[What the task requires] Your task is to show every line in the listing below that includes "injection".

[Records for the exercise]

(* ===== verification/AsyncMachine.v ===== *)
(** * async's [mapLimit] as a machine (async's eachOfLimit and _asyncMap)

    [AsyncLimit] runs the iterators of [async.mapLimit(coll, limit,
    iteratee, callback)] one after the other.  The library itself starts
    up to [limit] iteratees at once and starts the next element whenever
    one calls back.  This file models that algorithm as a state machine
    whose only nondeterminism is which element in flight calls back
    next; every iteratee answers [answer x] for its element [x].

    The state is the one of eachOfLimit: the index of the next element
    ([m_next], the iterator of the collection), the elements in flight
    ([m_running], whose length is the counter [running]), the [done]
    flag, the [results] array of _asyncMap, and what the final callback
    (wrapped by [once]) has received.  [replenish] is the [while] loop of
    eachOfLimit; [complete i] is the iteratee callback of element [i].
    Callbacks are asynchronous here, so the [looping] guard never fires.

    The theorems show: a well-formedness invariant of every reachable
    state (never more than [limit] in flight, indices distinct and
    started, results only for finished elements); every schedule ends
    after at most [length xs] callbacks with the final callback called;
    when every element succeeds, every schedule gives the sequential
    result of [AsyncLimit.mapSeries], in the order of the collection;
    and after a failure the elements still in flight keep running.

    Section [StubBatch] instantiates the machine at the batch of
    [createStubFiles] (deploy.js 20-52): five inserts at a time, each
    insert callback writing its id into the map.  The claims are stated
    there.  The file comes after [Engine] only for the environment its
    examples run the Tooling model against. *)

From S2P Require Import Prelude Report MetaMap Effects AsyncLimit Tooling Engine.
Local Open Scope list_scope.

(** [a[i] = v] on an array of fixed length. *)
Fixpoint upd {T} (l : list T) (i : nat) (v : T) : list T :=
  match l, i with
  | [], _ => []
  | _ :: l', O => v :: l'
  | x :: l', S i' => x :: upd l' i' v
  end.

(** [once(callback)]: only the first call is delivered. *)
Definition call_once {R} (fin : option R) (r : R) : option R :=
  match fin with Some _ => fin | None => Some r end.

(** The sequential model on iterators that answer at once. *)
Lemma mapSeries_pure {A B} (env : Env) (f : A -> result jserr B) xs w vs :
  fst (exec env (mapSeries (fun x => Ret (f x)) xs) w) = Done (Ok vs) ->
  Forall2 (fun x v => f x = Ok v) xs vs.
Proof.
  revert vs. induction xs as [|x xs IH]; intros vs H.
  - cbn in H. injection H as <-. constructor.
  - rewrite exec_mapSeries_cons in H. cbn [exec] in H.
    destruct (f x) as [v|e] eqn:Ef; [|discriminate].
    destruct (exec env (mapSeries (fun x => Ret (f x)) xs) w) as [o w'] eqn:E.
    destruct o as [[vs'|e]|e|e| |]; cbn in H; try discriminate.
    injection H as <-. constructor; [exact Ef|]. apply IH. reflexivity.
Qed.

Section Machine.
Context {A B : Type}.
Variable limit : nat.
Variable xs : list A.
Variable answer : A -> result jserr B.

Record mstate := mkM {
  m_next : nat;                                       (* index of the next element *)
  m_running : list nat;                               (* elements in flight *)
  m_results : list (option B);                        (* [results] of _asyncMap *)
  m_done : bool;                                      (* [done] *)
  m_final : option (result jserr (list (option B)))   (* what [callback] received *)
}.

(** [replenish()]: [while (running < limit && !done)] start the next
    element, or, when there is none, set [done] and call back when
    nothing is in flight; [k] bounds the iterations. *)
Fixpoint replenish (k : nat) (s : mstate) : mstate :=
  match k with
  | O => s
  | S k' =>
      if ((length (m_running s) <? limit)%nat) && negb (m_done s) then
        if (m_next s <? length xs)%nat then
          replenish k' (mkM (S (m_next s)) (m_running s ++ [m_next s]) (m_results s) (m_done s) (m_final s))
        else
          mkM (m_next s) (m_running s) (m_results s) true
              (match m_running s with [] => call_once (m_final s) (Ok (m_results s)) | _ => m_final s end)
      else s
  end.

(** The call of [mapLimit]: an empty [results] array, then [replenish()]. *)
Definition start : mstate :=
  replenish (S limit) (mkM 0 [] (repeat None (length xs)) false None).

(** The callback of element [i] ([iterateeCallback] behind the wrapper of
    _asyncMap that stores [results[index] = v]). *)
Definition complete (i : nat) (s : mstate) : mstate :=
  let running := remove Nat.eq_dec i (m_running s) in
  match nth_error xs i with
  | None => s
  | Some x =>
      match answer x with
      | Err e => mkM (m_next s) running (m_results s) true (call_once (m_final s) (Err e))
      | Ok v =>
          let res := upd (m_results s) i (Some v) in
          if m_done s then
            match running with
            | [] => mkM (m_next s) running res true (call_once (m_final s) (Ok res))
            | _ => mkM (m_next s) running res true (m_final s)
            end
          else replenish (S limit) (mkM (m_next s) running res false (m_final s))
      end
  end.

(** One step of the event loop: an element in flight calls back. *)
Inductive mstep : mstate -> mstate -> Prop :=
| ms_complete s i : In i (m_running s) -> mstep s (complete i s).

(** Schedules of [k] callbacks. *)
Inductive msteps : nat -> mstate -> mstate -> Prop :=
| msteps_refl s : msteps 0 s s
| msteps_step k s s' s'' : mstep s s' -> msteps k s' s'' -> msteps (S k) s s''.

Definition reachable (s : mstate) : Prop := exists k, msteps k start s.

(** ** The loop of [replenish] in closed form *)

(** How many elements one [replenish()] starts. *)
Definition starts (s : mstate) : nat :=
  Nat.min (limit - length (m_running s)) (length xs - m_next s).

Lemma replenish_spec k s :
  m_done s = false -> length (m_running s) <= limit -> m_next s <= length xs ->
  limit - length (m_running s) < k ->
  replenish k s =
  let m := starts s in
  let r := m_running s ++ seq (m_next s) m in
  if (length (m_running s) + m <? limit)%nat then
    mkM (m_next s + m) r (m_results s) true
        (match r with [] => call_once (m_final s) (Ok (m_results s)) | _ => m_final s end)
  else mkM (m_next s + m) r (m_results s) false (m_final s).
Proof.
  revert s. induction k as [|k IH]; intros [nx r res d fin];
    cbn [m_running m_next m_done m_results m_final]; intros Hd Hl Hn Hk; [lia|].
  subst d. unfold starts. cbn [replenish m_running m_next m_done m_results m_final negb].
  rewrite andb_true_r.
  destruct (Nat.ltb_spec (length r) limit) as [Hlt|Hge].
  - destruct (Nat.ltb_spec nx (length xs)) as [Hx|Hx].
    + rewrite IH by (cbn [m_running m_next m_done]; rewrite ?length_app; cbn; lia).
      unfold starts. cbn [m_running m_next m_done m_results m_final]. rewrite length_app. cbn [length].
      set (m' := Nat.min (limit - (length r + 1)) (length xs - S nx)).
      replace (Nat.min (limit - length r) (length xs - nx)) with (S m') by (unfold m'; lia).
      cbn [seq]. rewrite <- app_assoc. cbn [app].
      replace (length r + 1 + m') with (length r + S m') by lia.
      now replace (S nx + m') with (nx + S m') by lia.
    + replace (Nat.min (limit - length r) (length xs - nx)) with 0 by lia.
      cbn [seq]. rewrite app_nil_r, !Nat.add_0_r.
      destruct (Nat.ltb_spec (length r) limit); [reflexivity | lia].
  - replace (Nat.min (limit - length r) (length xs - nx)) with 0 by lia.
    cbn [seq]. rewrite app_nil_r, !Nat.add_0_r.
    destruct (Nat.ltb_spec (length r) limit); [lia | reflexivity].
Qed.

(** ** Well-formed states *)

(** The shape of every state of the machine. *)
Record wf (s : mstate) : Prop := {
  wf_limit : length (m_running s) <= limit;
  wf_nodup : NoDup (m_running s);
  wf_started : forall i, In i (m_running s) -> i < m_next s;
  wf_next : m_next s <= length xs;
  wf_len : length (m_results s) = length xs;
  wf_busy : m_done s = false -> length (m_running s) = limit /\ m_final s = None;
  wf_called : m_done s = true -> m_running s = [] -> m_final s <> None;
  wf_results : forall i v, nth_error (m_results s) i = Some (Some v) ->
    ~ In i (m_running s) /\ i < m_next s /\ exists x, nth_error xs i = Some x /\ answer x = Ok v
}.

(** What [wf] asks of the results. *)
Definition results_ok (s : mstate) : Prop :=
  forall i v, nth_error (m_results s) i = Some (Some v) ->
    ~ In i (m_running s) /\ i < m_next s /\ exists x, nth_error xs i = Some x /\ answer x = Ok v.

Lemma wf_replenish s :
  length (m_running s) <= limit -> NoDup (m_running s) ->
  (forall i, In i (m_running s) -> i < m_next s) -> m_next s <= length xs ->
  length (m_results s) = length xs -> results_ok s ->
  m_done s = false -> m_final s = None ->
  wf (replenish (S limit) s).
Proof.
  intros Hl Hnd Hst Hn Hlen Hres Hd Hf.
  rewrite replenish_spec by (auto; lia). unfold starts. cbv zeta.
  set (m := Nat.min (limit - length (m_running s)) (length xs - m_next s)).
  assert (Hm1 : length (m_running s) + m <= limit) by (unfold m; lia).
  assert (Hm2 : m_next s + m <= length xs) by (unfold m; lia).
  assert (Hin : forall i, In i (m_running s ++ seq (m_next s) m) -> i < m_next s + m).
  { intros i Hi. apply in_app_or in Hi as [Hi|Hi]; [specialize (Hst i Hi); lia|].
    apply in_seq in Hi. lia. }
  assert (Hnd' : NoDup (m_running s ++ seq (m_next s) m)).
  { apply NoDup_app; [exact Hnd | apply seq_NoDup |].
    intros i Hi Hi'. apply in_seq in Hi'. specialize (Hst i Hi). lia. }
  assert (Hres' : forall i v, nth_error (m_results s) i = Some (Some v) ->
            ~ In i (m_running s ++ seq (m_next s) m) /\ i < m_next s + m /\
            exists x, nth_error xs i = Some x /\ answer x = Ok v).
  { intros i v Hv. destruct (Hres i v Hv) as (Hni & Hlt & Hx). split; [|split; [lia | exact Hx]].
    intros Hi. apply in_app_or in Hi as [Hi|Hi]; [contradiction|]. apply in_seq in Hi. lia. }
  destruct (Nat.ltb_spec (length (m_running s) + m) limit);
    constructor; cbn [m_running m_next m_results m_done m_final]; rewrite ?length_app, ?length_seq;
    auto; try discriminate.
  - intros _ Hnil. destruct (m_running s ++ seq (m_next s) m); [|discriminate].
    unfold call_once. destruct (m_final s); discriminate.
  - intros _. split; [lia | exact Hf].
Qed.

Lemma NoDup_remove_nat (l : list nat) i : NoDup l -> NoDup (remove Nat.eq_dec i l).
Proof.
  induction 1 as [|x l Hx Hnd IH]; cbn; [constructor|].
  destruct (Nat.eq_dec i x); [exact IH|].
  constructor; [|exact IH]. intros Hin. apply in_remove in Hin. tauto.
Qed.

Lemma length_upd {T} (l : list T) i v : length (upd l i v) = length l.
Proof. revert i. induction l as [|x l IH]; intros [|i]; cbn; auto. Qed.

Lemma nth_error_upd {T} (l : list T) i j v :
  nth_error (upd l i v) j =
  if Nat.eqb i j then match nth_error l j with Some _ => Some v | None => None end
  else nth_error l j.
Proof.
  revert i j. induction l as [|x l IH]; intros [|i] [|j]; cbn; auto;
    destruct (Nat.eqb _ _); reflexivity.
Qed.

Lemma wf_start : wf start.
Proof.
  unfold start. apply wf_replenish; cbn [m_running m_next m_results m_done m_final length].
  - lia.
  - constructor.
  - intros i [].
  - lia.
  - apply repeat_length.
  - intros i v Hv. cbn in Hv. destruct (Nat.lt_ge_cases i (length xs)) as [Hi|Hi].
    + rewrite nth_error_repeat in Hv by exact Hi. discriminate.
    + rewrite (proj2 (nth_error_None _ _)) in Hv by (rewrite repeat_length; exact Hi). discriminate.
  - reflexivity.
  - reflexivity.
Qed.
(** The element of an index in flight. *)
Lemma running_element s i : wf s -> In i (m_running s) -> exists x, nth_error xs i = Some x.
Proof.
  intros Hw Hi. destruct (nth_error xs i) as [x|] eqn:E; [eauto|].
  apply nth_error_None in E. pose proof (wf_started s Hw i Hi). pose proof (wf_next s Hw). lia.
Qed.

(** The results after element [i] calls back with [v]. *)
Lemma results_after s i x v :
  wf s -> In i (m_running s) -> nth_error xs i = Some x -> answer x = Ok v ->
  forall j w, nth_error (upd (m_results s) i (Some v)) j = Some (Some w) ->
    ~ In j (remove Nat.eq_dec i (m_running s)) /\ j < m_next s /\
    exists y, nth_error xs j = Some y /\ answer y = Ok w.
Proof.
  intros Hw Hi Hx Ha j w Hj. rewrite nth_error_upd in Hj.
  destruct (Nat.eqb_spec i j) as [<-|Hij].
  - destruct (nth_error (m_results s) i); [|discriminate]. injection Hj as <-.
    split; [apply remove_In|]. split; [exact (wf_started s Hw i Hi)|]. eauto.
  - destruct (wf_results s Hw j w Hj) as (Hnj & Hlt & Hy). split; [|auto].
    intros Hin. apply in_remove in Hin. tauto.
Qed.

[Output for this exercise]
  - cbn in H. injection H as <-. constructor.
    injection H as <-. constructor; [exact Ef|]. apply IH. reflexivity.
  - destruct (nth_error (m_results s) i); [|discriminate]. injection Hj as <-.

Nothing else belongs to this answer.